(** * Interaction-state models of the sun widget toolkit

    A shallow embedding of the button models, the radio-button
    interaction-state derivation, the AquaRadioButton activation, the
    AccessibleNumberSpinner keyboard-repeat listener and the ComboBox
    open/close/dismiss machinery, together with the properties stated
    about them.

    Conventions shared by all modules:
    - an axon [Property] is a mutable cell whose [set] stores the new
      value and notifies the linked listeners only when the value
      changes; [link] also calls the listener once with the current value;
    - every object is a record of its fields, every method a function on
      that record; listeners that the constructor links are inlined at
      the place where the property is set;
    - calls into collaborators that have no state of interest
      (sound players, emitters, preventDefault) are recorded in an
      effect log carried by the state. *)

From stdpp Require Import base decidable option list gmap strings.
From Stdlib Require Import Lia QArith.

Close Scope Q_scope.

Set Default Proof Using "Type".
Set Warnings "-clear-no-such-hyp".

(* ===================================================================== *)
(** * PushButtonModel (js/demo/ComponentsScreenView.ts, second unit) *)
(* ===================================================================== *)

Module PushButton.

(** The [PropertySet] of the model ([over], [down], [enabled]) and the
    number of times [fire] has run. [fire] calls every registered
    listener once, so counting the calls of [fire] is counting the
    activations seen by each listener. *)
Record PushButtonModel := mkModel {
  over : bool;
  down : bool;
  enabled : bool;
  fireCount : nat
}.

(** [PropertySet.call( this, { over: false, down: false, enabled: true } )].
    Linking the two [onValue] observers calls the [false] one once with
    [over = false], which does not fire. *)
Definition init : PushButtonModel :=
  {| over := false; down := false; enabled := true; fireCount := 0 |}.

(** The derived property [interactionState]. *)
Definition interactionState (over down enabled : bool) : string :=
  if negb enabled then "disabled"%string
  else if over && negb down then "over"%string
  else if over && down then "pressed"%string
  else "idle"%string.

(** [fire]: runs the listeners. *)
Definition fire (m : PushButtonModel) : PushButtonModel :=
  {| over := over m; down := down m; enabled := enabled m;
     fireCount := S (fireCount m) |}.

(** [this.property( 'down' ).onValue( true, ... )] *)
Definition onDownTrue (fireOnDown : bool) (m : PushButtonModel) : PushButtonModel :=
  if fireOnDown && enabled m then fire m else m.

(** [this.property( 'down' ).onValue( false, ... )] *)
Definition onDownFalse (fireOnDown : bool) (m : PushButtonModel) : PushButtonModel :=
  if negb fireOnDown && over m && enabled m then fire m else m.

(** [buttonModel.down = v]: the property notifies its observers only when
    the value changes; each [onValue] observer runs for its own value. *)
Definition set_down (fireOnDown : bool) (v : bool) (m : PushButtonModel) : PushButtonModel :=
  if bool_decide (down m = v) then m
  else
    let m' := {| over := over m; down := v; enabled := enabled m;
                 fireCount := fireCount m |} in
    if v then onDownTrue fireOnDown m' else onDownFalse fireOnDown m'.

Definition set_over (v : bool) (m : PushButtonModel) : PushButtonModel :=
  {| over := v; down := down m; enabled := enabled m; fireCount := fireCount m |}.

Definition set_enabled (v : bool) (m : PushButtonModel) : PushButtonModel :=
  {| over := over m; down := down m; enabled := v; fireCount := fireCount m |}.

(** The input events of the button model. *)
Inductive Event :=
| pointerEnter
| pointerExit
| pointerDown
| pointerUp
| setEnabled (b : bool).

#[global] Instance Event_eq_dec : EqDecision Event.
Proof. solve_decision. Defined.

(** Modelled from the spec: the input listener that turns pointer events
    into flag updates (ButtonListener) is not among the sources; following
    section 4.1, entering and leaving set [over], pressing and releasing
    set [down], and [setEnabled] sets [enabled]. *)
Definition step (fireOnDown : bool) (e : Event) (m : PushButtonModel) : PushButtonModel :=
  match e with
  | pointerEnter => set_over true m
  | pointerExit => set_over false m
  | pointerDown => set_down fireOnDown true m
  | pointerUp => set_down fireOnDown false m
  | setEnabled b => set_enabled b m
  end.

(** Events are processed one after the other, oldest first. *)
Definition run (fireOnDown : bool) (evs : list Event) (m : PushButtonModel) : PushButtonModel :=
  foldl (fun acc e => step fireOnDown e acc) m evs.

(** Did processing [e] in [m] call [fire]? *)
Definition fired (fireOnDown : bool) (e : Event) (m : PushButtonModel) : bool :=
  negb (Nat.eqb (fireCount (step fireOnDown e m)) (fireCount m)).

(** The precedence order as the specification words it. *)
Definition spec_interactionState (over down enabled : bool) : string :=
  if negb enabled then "disabled"%string
  else if down && enabled then "pressed"%string
  else if over && enabled && negb down then "over"%string
  else "idle"%string.

(** Trace vocabulary: in the events [pre] seen so far there is a
    [pointerDown] that no later [pointerUp] has matched yet. *)
Definition pressedIn (pre : list Event) : Prop :=
  exists l1 l2, pre = l1 ++ pointerDown :: l2 /\ pointerUp ∉ l2.

(** In the events seen so far the pointer has entered and not left since. *)
Definition overIn (pre : list Event) : Prop :=
  exists l1 l2, pre = l1 ++ pointerEnter :: l2 /\ pointerExit ∉ l2.

(** The model is never disabled by the sequence. *)
Definition staysEnabled (evs : list Event) : Prop :=
  Forall (fun e => e <> setEnabled false) evs.

End PushButton.

(* ===================================================================== *)
(** * RadioButtonInteractionStateProperty (unnamed/part_003, first unit) *)
(* ===================================================================== *)

Module RadioButton.

(** [RadioButtonInteractionState], an enumeration with four static instances. *)
Inductive RadioButtonInteractionState :=
| SELECTED
| DESELECTED
| OVER
| PRESSED.

#[global] Instance RadioButtonInteractionState_eq_dec :
  EqDecision RadioButtonInteractionState.
Proof. solve_decision. Defined.

Section Derivation.
(** The type of the values held by the shared Property; [===] on it is
    a decidable equality. *)
Context {T : Type} `{EqDecision T}.

(** The derivation function passed to [DerivedProperty]: [value] is the
    value set by the button, the five other arguments are the current
    values of the dependencies, in the order of the source. *)
Definition derivation (value : T)
    (focused over looksOver looksPressed : bool) (propertyValue : T)
  : RadioButtonInteractionState :=
  let isSelected := bool_decide (propertyValue = value) in
  if looksOver && negb (looksPressed || isSelected) then OVER
  else if (over || focused) && looksPressed then PRESSED
  else if isSelected then SELECTED
  else DESELECTED.

(** The derivation as the specification words it: it tests [over] where
    the source tests [looksOver]. *)
Definition spec_derivation (value : T)
    (focused over looksOver looksPressed : bool) (propertyValue : T)
  : RadioButtonInteractionState :=
  let selected := bool_decide (propertyValue = value) in
  if over && negb (looksPressed || selected) then OVER
  else if (over || focused) && looksPressed then PRESSED
  else if selected then SELECTED
  else DESELECTED.

(** One member of a radio button group: the value it stands for and the
    flags of its ButtonModel. *)
Record Member := mkMember {
  value : T;
  focused : bool;
  over : bool;
  looksOver : bool;
  looksPressed : bool
}.

(** The value of the member's RadioButtonInteractionStateProperty when the
    shared value cell holds [propertyValue]. *)
Definition stateOf (propertyValue : T) (m : Member) : RadioButtonInteractionState :=
  derivation (value m) (focused m) (over m) (looksOver m) (looksPressed m)
             propertyValue.

(** The member is the selected one: the cell holds its value. *)
Definition isSelected (propertyValue : T) (m : Member) : bool :=
  bool_decide (propertyValue = value m).

(** The member is being pressed. *)
Definition isPressed (m : Member) : bool :=
  (over m || focused m) && looksPressed m.

(** The members of the group whose property reports [st]. *)
Definition reporting (st : RadioButtonInteractionState) (propertyValue : T)
    (group : list Member) : list Member :=
  filter (fun m => stateOf propertyValue m = st) group.

(** The values declared by the group. *)
Definition declared (group : list Member) : list T := value <$> group.

End Derivation.

Arguments Member : clear implicits.

(** The group used below: the button of value 0 is being pressed with the
    pointer over it, the button of value 1 is at rest. *)
Definition pressed_pair : list (Member nat) :=
  [ {| value := 0; focused := false; over := true; looksOver := true;
       looksPressed := true |};
    {| value := 1; focused := false; over := false; looksOver := false;
       looksPressed := false |} ].

End RadioButton.

(* ===================================================================== *)
(** * AquaRadioButton (js/AquaRadioButton.ts) *)
(* ===================================================================== *)

Module AquaRadioButton.

Section Button.
Context {T : Type} `{EqDecision T}.

(** The button together with the Property it sets: the Property's
    value, what the two linked listeners last wrote ([syncWithModel]
    writes the visibility of the two nodes, [pdomCheckedListener] writes
    [pdomChecked]), the number of times the listeners were notified, and
    the number of calls of [options.soundPlayer.play()]. *)
Record State := mkState {
  propertyValue : T;
  selectedVisible : bool;
  deselectedVisible : bool;
  pdomChecked : bool;
  notifications : nat;
  soundPlays : nat
}.

(** [syncWithModel] followed by [pdomCheckedListener], the two listeners
    that the constructor links to the Property, for the button of
    [value]. *)
Definition notify (value : T) (s : State) : State :=
  let newValue := propertyValue s in
  let selected := bool_decide (newValue = value) in
  {| propertyValue := newValue;
     selectedVisible := selected;
     deselectedVisible := negb selected;
     pdomChecked := bool_decide (newValue = value);
     notifications := S (notifications s);
     soundPlays := soundPlays s |}.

#####

_WHAT IS REQUIRED:_ Output the lines above exactly, but only those between the line holding "Definition isPressed (m" and the line holding "the number of calls", inclusive.

_RESPONSE TO THIS EXERCISE:_
Definition isPressed (m : Member) : bool :=
  (over m || focused m) && looksPressed m.

(** The members of the group whose property reports [st]. *)
Definition reporting (st : RadioButtonInteractionState) (propertyValue : T)
    (group : list Member) : list Member :=
  filter (fun m => stateOf propertyValue m = st) group.

(** The values declared by the group. *)
Definition declared (group : list Member) : list T := value <$> group.

End Derivation.

Arguments Member : clear implicits.

(** The group used below: the button of value 0 is being pressed with the
    pointer over it, the button of value 1 is at rest. *)
Definition pressed_pair : list (Member nat) :=
  [ {| value := 0; focused := false; over := true; looksOver := true;
       looksPressed := true |};
    {| value := 1; focused := false; over := false; looksOver := false;
       looksPressed := false |} ].

End RadioButton.

(* ===================================================================== *)
(** * AquaRadioButton (js/AquaRadioButton.ts) *)
(* ===================================================================== *)

Module AquaRadioButton.

Section Button.
Context {T : Type} `{EqDecision T}.

(** The button together with the Property it sets: the Property's
    value, what the two linked listeners last wrote ([syncWithModel]
    writes the visibility of the two nodes, [pdomCheckedListener] writes
    [pdomChecked]), the number of times the listeners were notified, and
    the number of calls of [options.soundPlayer.play()]. *)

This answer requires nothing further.